Verification — What to Check in Generated Code

After sessions build, verify these patterns in the generated projects:

Project structure

bash

echo -n "src/: "; test -d "$base/src" && echo YES || echo NO          # Should be NO for WDK projects
echo -n "workflows/: "; test -d "$base/workflows" && echo YES || echo NO
echo -n "withWorkflow: "; grep -q "withWorkflow" "$base"/next.config.* && echo YES || echo NO
echo -n "components.json: "; test -f "$base/components.json" && echo YES || echo NO

Image generation model

bash

# Should use gemini-3.1-flash-image-preview, NOT dall-e-3 or older gemini models
grep -rn "gemini.*image\|dall-e\|experimental_generateImage\|result\.files" "$base/workflows/" "$base/app/" 2>/dev/null | grep "\.ts"

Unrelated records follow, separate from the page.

(* ===== verification/KVDemo.v ===== *)
(** * Witnesses for start-up

    A model with two layers of full attention and two with a sliding window,
    split over two workers; the hypotheses of the claims about sizing, grouping
    and allocation hold for it. *)

From S2P Require Import Prelude MathUtils PyDict Request BlockHash KVMetrics FreeQueue BlockPool.
From S2P Require Import SingleTypeManager Coordinator KVSpec KVGroups KVSizing KVLayout KVAlloc.
From S2P Require Import KVGrouping KVStartup KVWorkers KVBoot.

Local Open Scope Z_scope.

(** Two bytes per element, four for [float32]. *)
#[export] Instance demo_dtypes : DTypes := λ d, if String.eqb d "float32" then 4 else 2.

(** Two tokens per block of 128 bytes. *)
Definition demo_attn : AttentionFields := mkAttn 2 8 "bfloat16" NONE None false.
Definition demo_full : LayerSpec := Full 2 demo_attn (mkFull 8 None None false).
Definition demo_sliding : LayerSpec := Sliding 2 demo_attn 4 8.
Definition demo_size_cfg : SizeConfig := mkSizeConfig 6 6 1 1 8 0 "none" 2 None true false false None false false.

Definition demo_workers : list (dict LayerSpec) :=
  [[("f0", demo_full); ("s0", demo_sliding)]; [("f1", demo_full); ("s1", demo_sliding)]].
Definition demo_configs : list WorkerConfig :=
  match get_kv_cache_configs demo_size_cfg demo_workers [2048; 1800] with Ok (ws, _) => ws | Raise _ => [] end.

Lemma demo_configs_ok : get_kv_cache_configs demo_size_cfg demo_workers [2048; 1800] = Ok (demo_configs, demo_size_cfg).
Proof. vm_compute. reflexivity. Qed.

Lemma demo_full_pages : layer_pages_ok demo_full.
Proof. split; [done|]. intros p [= <-]. vm_compute. done. Qed.
Lemma demo_sliding_pages : layer_pages_ok demo_sliding.
Proof. split; [done|]. intros p [= <-]. vm_compute. done. Qed.

Definition demo_specs : list GroupSpec := [OneSpec demo_full; OneSpec demo_sliding].
Lemma demo_group_specs : (λ w, gspec <$> w_groups w) <$> demo_configs = [demo_specs; demo_specs].
Proof. vm_compute. reflexivity. Qed.
Lemma demo_group_pages w g : w ∈ demo_configs → g ∈ w_groups w → group_pages_ok (gspec g).
Proof.
  intros Hw Hg. apply (list_elem_of_fmap_2 (λ w, gspec <$> w_groups w)) in Hw. rewrite demo_group_specs in Hw.
  apply (list_elem_of_fmap_2 gspec) in Hg.
  assert (gspec <$> w_groups w = demo_specs) as E by (repeat (apply elem_of_cons in Hw as [Hw|Hw]; [done|]); by apply not_elem_of_nil in Hw).
  rewrite E in Hg. unfold demo_specs in Hg. apply elem_of_cons in Hg as [->|Hg]; [exact demo_full_pages|].
  apply list_elem_of_singleton in Hg as ->. exact demo_sliding_pages.
Qed.

Lemma demo_names worker : worker ∈ demo_workers → NoDup worker.*1.
Proof.
  intros Hw. apply elem_of_cons in Hw as [->|Hw]; [|apply list_elem_of_singleton in Hw as ->];
    cbn; repeat constructor; set_solver.
Qed.

Lemma startup_pages_sound_witness :
  ∃ w worker m st, demo_configs !! 1%nat = Some w ∧ demo_workers !! 1%nat = Some worker ∧ [2048; 1800] !! 1%nat = Some m ∧
    concat (layer_names <$> w_groups w) ≡ₚ worker.*1 ∧
    _allocate_kv_cache_tensors [] w = Ok st ∧ sum_of (buffers st) ≤ m ∧ pages_ok (w_groups w) w st.
Proof.
  destruct demo_configs as [|w0 [|w ws]] eqn:E; [vm_compute in E; discriminate E..|]. exists w.
  destruct (startup_pages_sound demo_size_cfg demo_workers [2048; 1800] demo_configs demo_size_cfg demo_configs_ok eq_refl)
    with (i := 1%nat) (w := w) as (worker & m & st & H).
  - exact demo_names.
  - intros m Hm. apply elem_of_cons in Hm as [->|Hm]; [lia|]. apply list_elem_of_singleton in Hm as ->. lia.
  - intros x Hx Hs. exfalso. cbn in Hx. repeat (apply elem_of_cons in Hx as [->|Hx]; [discriminate Hs|]). by apply not_elem_of_nil in Hx.
  - exact demo_group_pages.
  - by rewrite E.
  - left. vm_compute in E. injection E as <- <- <-. reflexivity.
  - exists worker, m, st. split; [reflexivity|exact H].
Defined.

(** Three blocks for a request of six tokens with full attention, and up to
    four with the sliding window. *)
Lemma startup_admits_request_witness :
  ∃ w, demo_configs !! 0%nat = Some w ∧ sum_of (request_blocks demo_size_cfg <$> [demo_full; demo_sliding]) = 7 ∧ 7 ≤ w_num_blocks w.
Proof.
  destruct (demo_configs !! 0%nat) as [w|] eqn:E; [|vm_compute in E; discriminate E]. exists w.
  assert (w ∈ demo_configs) as Hw by by eapply list_elem_of_lookup_2.
  split; [reflexivity|]. split; [vm_compute; reflexivity|].
  apply (startup_admits_request demo_size_cfg demo_workers [2048; 1800] demo_configs demo_size_cfg w
           [demo_full; demo_sliding] eq_refl demo_configs_ok Hw).
  split; [done|]. split.
  - vm_compute in E. injection E as <-. vm_compute. reflexivity.
  - intros s Hs. apply elem_of_cons in Hs as [->|Hs]; [exact demo_full_pages|].
    apply list_elem_of_singleton in Hs as ->. exact demo_sliding_pages.
Defined.

(** Memory for five blocks of one layer: ten tokens of at most 16. *)
Definition demo_groups : list KVGroup := [mkKVGroup ["f0"] (OneSpec demo_full) false].
Definition long_cfg : SizeConfig := mkSizeConfig 16 (-1) 1 1 8 0 "none" 2 None true false false None false false.
Lemma max_len_search_exact_witness :
  ∃ r, _estimate_max_model_len_from_groups long_cfg demo_groups 650 = Ok r ∧ r = 10 ∧
    ∀ n, 1 ≤ n ≤ 16 → ∃ m,
      _max_memory_usage_bytes_from_groups (with_max_model_len n long_cfg) demo_groups = Ok m ∧ (m ≤ 650 ↔ n ≤ r).
Proof.
  destruct (max_len_search_exact long_cfg demo_groups 650 1024) as (r & Hr & Hb & H).
  - intros g Hg. apply list_elem_of_singleton in Hg as ->. exact demo_full_pages.
  - cbn. lia.
  - vm_compute. reflexivity.
  - exists r. split; [exact Hr|]. split; [|exact H]. vm_compute in Hr. by injection Hr as <-.
Defined.

Lemma approximate_gcd_optimal_witness :
  _approximate_gcd [6; 10; 9] (Some 4) = Ok 10 ∧ max_of [6; 10; 9] = Ok 10 ∧
  total_padding [6; 10; 9] 10 = 5 ∧ ∀ e, 4 ≤ e ≤ 10 → 5 ≤ total_padding [6; 10; 9] e.
Proof.
  assert (_approximate_gcd [6; 10; 9] (Some 4) = Ok 10 ∧ max_of [6; 10; 9] = Ok 10) as [H1 H2] by (vm_compute; auto).
  split; [exact H1|]. split; [exact H2|]. split; [vm_compute; reflexivity|].
  intros e He. apply (proj2 (proj2 (approximate_gcd_optimal [6; 10; 9] (Some 4) 10 10 H1 H2) ltac:(cbn; lia)) e). cbn. lia.
Defined.

Definition demo_boot : Z * list (LayerSpec * bool) :=
  match generate_scheduler_kv_cache_config demo_configs with Ok x => x | Raise _ => (0, []) end.
Definition demo_coordinator : option KVCacheConfig := coordinator_config (λ _, "") demo_boot.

Gateway vs direct provider

bash

# Should use gateway() or plain "provider/model" strings, NOT openai("gpt-4o") directly
grep -rn "from.*@ai-sdk/openai\|openai(" "$base" 2>/dev/null | grep "\.ts" | grep -v node_modules
grep -rn "gateway(\|model:.*\"openai/" "$base" 2>/dev/null | grep "\.ts" | grep -v node_modules

AI Elements installed

bash

find "$base" -path "*/ai-elements/*.tsx" 2>/dev/null | grep -v node_modules | wc -l

Workflow API usage

bash

wf=$(find "$base" -name "*.ts" -path "*/workflow*" 2>/dev/null | grep -v node_modules | head -1)
head -5 "$wf"   # Should show: import { getWritable } from "workflow"

Prompt Design Rules

Describe products, not technologies. Let the plugin infer which skills to inject. This tests whether the plugin's pattern matching and prompt signals work from natural language.

DO:

"runs a multi-step creation pipeline that streams each phase"
"generates a portrait image"
"users can chat with an AI advisor"
"store all designs in a gallery"

DON'T:

"use Vercel Workflow DevKit with getWritable"
"use gateway('google/gemini-3.1-flash-image-preview')"
"install npx ai-elements"
"add withWorkflow to next.config.ts"

Always end prompts with:

"Link the project to my vercel-labs team so we can deploy it later. Skip any planning and just build it. Get the dev server running."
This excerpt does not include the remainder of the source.